4.2 「UNZEN」ロゴマークによるPR
「モニター画面を見ながら遠隔操作で建設機械を操作する技術」として当事務所で発展・進化していった無人化施工技術は、現在も東日本大震災での福島原発災害対応や熊本地震での法面崩壊危険箇所など、二次災害が懸念される環境での応急復旧作業で活躍しており、日本各地での災害復旧に欠かせない技術となっている。
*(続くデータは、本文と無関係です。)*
(** A key that the reader takes as it stands. *)
Definition plain_key (key : string) : bool :=
  negb (str_empty key) && no_blanks key && negb (is_comment key) && all_chars (fun c => negb (ascii_code c =? 61)) key.

Lemma split_entry key value : all_chars (fun c => negb (ascii_code c =? 61)) key = true -> split_at_equals (entry key value) = Some (key, value).
Proof.
  unfold entry. induction key as [|c key IH]; intros Hk; [done|]. cbn in Hk. apply andb_true_iff in Hk as [H1 H2]. apply negb_true_iff in H1.
  change (split_at_equals (String c (key +:+ "=" +:+ value)) = Some (String c key, value)). cbn [split_at_equals]. by rewrite H1, (IH H2).
Qed.

Lemma parse_entry n key value c c1 : plain_key key = true -> tight value -> value <> "" -> str_size (entry key value) <= kMaximumLineBytes ->
  apply key value c = (st_success, c1) -> parse_line n (entry key value) c = (st_success, c1).
Proof.
  intros Hk [T1 T2] Hv Hs Ha. unfold plain_key in Hk. rewrite !andb_true_iff, !negb_true_iff in Hk. destruct Hk as [[[K1 K2] K3] K4].
  assert (tight (entry key value)) as Ht.
  { split.
    - destruct (no_blanks_tight _ K2) as [F _]. destruct key as [|k0 key]; [done|].
      change (trim_front (String k0 (key +:+ "=" +:+ value)) = String k0 (key +:+ "=" +:+ value)). cbn in K2 |- *. by destruct (blank k0).
    - unfold entry. apply trim_back_app; [|done]. by apply (trim_back_app "=" value). }
  unfold parse_line. rewrite (proj2 (Z.ltb_ge _ _)) by done. cbv zeta. rewrite (tight_trim _ Ht).
  assert (is_comment (entry key value) = false) as -> by (destruct key; [done|exact K3]).
  rewrite split_entry by done. rewrite (tight_trim key (no_blanks_tight _ K2)), (tight_trim value (conj T1 T2)), K1, Ha.
  by destruct value.
Qed.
そこで、当事務所が存在する雲仙という地域を無人化施工技術発祥の地として国内外にアピールするために「UNZEN」をモチーフとしたロゴマークを作成、現場で稼働する建設重機に取り付けてPR を展開している(写真- 8)。

5.終わりに
雲仙・普賢岳の噴火開始から約30 年がたち、平成から令和へと時代が移るなかで、警戒区域内における無人化施工技術は、工事従事者の安全管理に資する技術としてその時代の最先端技術を取り入れながら発展・進化してきている。今回紹介した技術においても簡潔に記したが、実際は諸先輩方の並々ならぬ苦労と工夫があったからこそここまで発展してくることができ、工事従事者のみならず、周辺の住民の安全安心にも寄与していることは特筆すべきである。これからも、当事務所で長年にわたり蓄積された知識や技術をもとに、平成噴火によって形成され、今なお変化し続けている平成新山とその山麓をフィールドとして、無人化施工をはじめとするさらなる技術開発や地域防災力向上の取組などを支援していくことができると思う。